A dona de clínica suspeita de aplicar falsas vacinas vai cumprir prisão domiciliar em Novo Hamburgo

A juíza Angela Roberta Paps Dumerque negou na tarde dessa sexta-feira  o pedido de revogação da prisão preventiva da proprietária da clínica Vacix, em Novo Hamburgo, presa por suposta fraude na aplicação de vacinas contra febre amarela, mas determinou a conversão da prisão para domiciliar.

Conforme a juíza substituta na 2ª Vara Criminal do Foro hamburguense, a ré enquadra-se na previsão legal que estabelece a prisão domiciliar, uma vez que possui dois filhos na faixa dos 10 anos de idade. Sobre a manutenção da prisão, ainda que atenuada, a magistrada justifica como necessária para garantir a instrução criminal.

“Diante das providências tomadas pela Vigilância Sanitária de interdição do estabelecimento comercial e apreensão de todos os medicamentos existentes naquele local e na residência da ré, não verifico, por ora, risco à ordem pública na conversão da prisão preventiva em prisão domiciliar”, considerou a juíza.

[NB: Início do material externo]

(* ===== verification/Shared.v ===== *)
(** * One EFCP channel, used by many tasks (src/efcp/src/lib.rs and below)

    [send] and [recv] take [&self], so tasks may share a channel.  Here their
    calls are cut at every access to a cell that they share: each lock, each
    atomic operation, each await of the channel below. *)

From S2P Require Export Tickets EfcpTasks EfcpReliable.

(** ** The layers *)

Section dtcp.
Context {BC : BytesCrate} {BO : ByteOrderCrate} {PR : Profile}.
Context {S P C : Type} {BP : BasePacket P} {AC : AsyncChannel S P} {CK : Clock C}.
#[local] Abbreviation chan := (DtcpChannel S C).

(** The fields that [send] writes into the packet, which it owns. *)
Definition write_header (drf : bool) (n : Z) (packet : DtcpPacket P) : M io_error chan (DtcpPacket P) :=
  packet ← unwrap (set_ty (Transfer drf) packet);
  unwrap (set_seq_num n packet).

Definition Dtcp_Shared : AsyncChannel chan (DtcpPacket P) := {|
  t_send packet :=
    expired ← atomically stop_sit;
    old ← atomically (swap_drf false);
    seq_num ← atomically fetch_add_seq_num;
    packet ← atomically (write_header (old || expired) seq_num packet);
    t_zoom dtcp_channel put_channel (t_send (into_packet packet));;
    atomically start_sit;
  t_recv :=
    expired ← atomically stop_rit;
    atomically (store_drf expired);;
    packet ← t_zoom dtcp_channel put_channel t_recv;
    packet ← atomically (r ← unwrap (parse packet); try r);
    atomically start_rit;;
    mret packet
|}.

Lemma Dtcp_SharedLaws {CH : Channel S P} {AL : AsyncLaws S P} :
  AsyncLaws chan (DtcpPacket P) (AsyncChannel0:=Dtcp_Shared).
Proof.
  split; [intros packet s|intros s]; cbn [t_send t_recv send recv Dtcp_Shared Dtcp_Channel]; run.
  - rewrite run_then, run_atomically. unfold dtcp_send; run.
    destruct (stop_sit s) as [e s1| | | |]; try done. rewrite run_then, run_atomically.
    destruct (swap_drf false s1) as [o s2| | | |]; try done. rewrite run_then, run_atomically.
    destruct (fetch_add_seq_num s2) as [n s3| | | |]; try done. rewrite run_then, run_atomically.
    unfold write_header; run.
    destruct (set_ty _ packet) as [q|]; cbn [unwrap mret M_ret]; [|done].
    destruct (set_seq_num n q) as [q'|]; cbn [unwrap mret M_ret]; [|done].
    rewrite run_then, (run_t_zoom dtcp_channel put_channel). unfold zoom; run. rewrite run_t_send.
    destruct (send _ _); try done. by rewrite run_atomically.
  - rewrite run_then, run_atomically. unfold dtcp_recv; run.
    destruct (stop_rit s) as [e s1| | | |]; try done. rewrite run_then, run_atomically.
    destruct (store_drf e s1) as [o s2| | | |]; try done.
    rewrite run_then, (run_t_zoom dtcp_channel put_channel). unfold zoom; run. rewrite run_t_recv.
    destruct (recv _) as [p s3| | | |]; try done. rewrite run_then, run_atomically. run.
    destruct (parse p) as [[q|]|]; try done. cbn [unwrap try mret M_ret].
    rewrite run_then, run_atomically. by destruct (start_rit _).
Qed.
End dtcp.

Section disco.
Context {BC : BytesCrate} {BO : ByteOrderCrate} {DC : DiscoCrate}.
Context {S P : Type} {BP : BasePacket P} {AC : AsyncChannel S P}.
#[local] Abbreviation chan := (DiscoChannel S).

A farmacêutica, investigada por suposta fraude envolvendo a aplicação de vacinas, também teve o passaporte apreendido. Fica proibida de deixar sua residência sem autorização judicial e de comunicar-se com a empresa, funcionários ou clientes da Vacix. Está também vedada a utilização de meios de comunicação. A Polícia Civil orienta que, quem foi vacinado nos últimos meses nessa clínica, deve procurar a Vigilância em Saúde da cidade e a Delegacia de Proteção ao Consumidor.

Quebra de sigilo

A pedido da autoridade policial, a juíza autorizou a quebra do sigilo do conteúdo armazenado nos aparelhos telefônicos apreendidos durante a investigação.

Conforme informações da denúncia, a mulher, inclusive, utilizaria a mesma agulha em pessoas diferentes, entre elas crianças e adolescentes. Geralmente isso era feito com as vacinas da febre amarela e também da meningite (ACWY e Meningo B).

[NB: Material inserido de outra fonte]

(* ===== verification/Cancel.v ===== *)
(** * Futures that are polled and dropped (src/efcp/src/lib.rs)

    The futures of [dial] and [incoming] own the channel of the multiplexing
    socket that the handshake runs on, from the moment they have it: whether
    they fail or are dropped between two polls, the channel is dropped too. *)

From S2P Require Export EfcpTasks EfcpSocketProps.

(** ** Tasks that keep an invariant between their sections *)

(** [t_yields I Q t]: each section of [t] that starts with [I] ends with [I],
    whatever happens in between as long as [I] holds then; what [t] returns
    has [Q]. *)
Fixpoint t_yields {E S A} (I : S → Prop) (Q : A → Prop) (t : thread E S A) : Prop :=
  match t with
  | Finished a => Q a
  | Atomic m => ∀ s, I s →
    match m s with
    | Return t s' => I s' ∧ t_yields I Q t
    | Throw _ s' | Suspend s' => I s'
    | Panic => True
    | Diverge => False
    end
  end.

Section t_yields.
Context {E S : Type} (I : S → Prop).

Lemma t_yields_mono {A} (Q R : A → Prop) (t : thread E S A) :
  t_yields I Q t → (∀ a, Q a → R a) → t_yields I R t.
Proof.
  intros Ht HQ. induction t as [a|m IH] using thread_ind_run; [by apply HQ|].
  intros s Hs. specialize (Ht s Hs). specialize (IH s). destruct (m s) as [t s'| | | |]; try done.
  destruct Ht. split; [done|]. by apply (IH t s').
Qed.

Lemma t_yields_bind {A B} (Q : A → Prop) (R : B → Prop) (t : thread E S A) f :
  t_yields I Q t → (∀ a, Q a → t_yields I R (f a)) → t_yields I R (t ≫= f).
Proof.
  intros Ht Hf. induction t as [a|m IH] using thread_ind_run; [by apply Hf|].
  intros s Hs. specialize (Ht s Hs). specialize (IH s). destruct (m s) as [t s'| | | |]; try done.
  destruct Ht. split; [done|]. by apply (IH t s').
Qed.

Lemma t_yields_atomically {A} (Q : A → Prop) (m : M E S A) :
  yields I False Q m → t_yields I Q (atomically m).
Proof. intros Hm s Hs. specialize (Hm s Hs). cbn. by destruct (m s); [destruct Hm|..]. Qed.

Lemma t_yields_map_err {E' A} (Q : A → Prop) (f : E' → E) (t : thread E' S A) :
  t_yields I Q t → t_yields I Q (t_map_err f t).
Proof.
  intros Ht. induction t as [a|m IH] using thread_ind_run; [done|].
  intros s Hs. specialize (Ht s Hs). specialize (IH s). cbn [t_map_err].
  destruct (m s) as [t s'| | | |]; try done. destruct Ht. split; [done|]. by apply (IH t s').
Qed.

Lemma t_yields_zoom {T A} (J : T → Prop) (Q : A → Prop) (g : S → T) p (t : thread E T A) :
  (∀ s, I s → J (g s)) → (∀ s u, I s → J u → I (p u s)) → t_yields J Q t → t_yields I Q (t_zoom g p t).
Proof.
  intros Hg Hp Ht. induction t as [a|m IH] using thread_ind_run; [done|].
  intros s Hs. specialize (Ht (g s) (Hg s Hs)). specialize (IH (g s)). specialize (Hp s). cbn [t_zoom].
  destruct (m (g s)) as [t s'| | | |]; [|auto|auto|done..]. destruct Ht. split; [auto|]. by apply (IH t s').
Qed.

(** A poll: what it leaves keeps on. *)
Lemma poll_yields {A} (Q : A → Prop) (t : thread E S A) s : t_yields I Q t → I s →
  match poll_task t s with
  | Done (Return a s') => Q a ∧ I s'
  | Done (Throw _ s') => I s'
  | Done (Suspend _) => False
  | Done Panic => True
  | Done Diverge => False
  | Waits t' s' => t_yields I Q t' ∧ I s'
  end.
Proof.
  revert s. induction t as [a|m IH] using thread_ind_run; intros s Ht Hs; [done|].
  pose proof (Ht s Hs) as H. specialize (IH s). cbn [poll_task].
  destruct (m s) as [t s'| | | |]; try done. destruct H. by apply (IH t s').
Qed.
End t_yields.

O secretário estadual de Saúde, João Gabbardo dos Reis, acompanha a investigação. Ele confirmou que as aplicações de vacina eram simuladas.  “Estamos perplexos. Isso é uma coisa inédita, difícil de acreditar que alguém possa tomar uma iniciativa como essa. A ganância parece não ter limite para algumas pessoas”, afirmou Gabbardo.

O secretário afirmou que a clínica tinha autorização para vacinar e também possui alvará de funcionamento. Porém, ele explicou que existem algumas exigências que a clínica não estava cumprindo.

“Todas as clínicas são fiscalizadas e preenchem uma série de requisitos, só que elas devem fazer uma coisa que essa clínica não devia fazer, que é encaminhar à Secretaria da Saúde a relação das pessoas que foram imunizadas no local”, disse.

“E é de praxe que a clínica mostre ao usuário o frasco fechado, abra a seringa para mostrar que é descartável. Isso faz parte da rotina, até para deixar o paciente confortável”, acrescentou.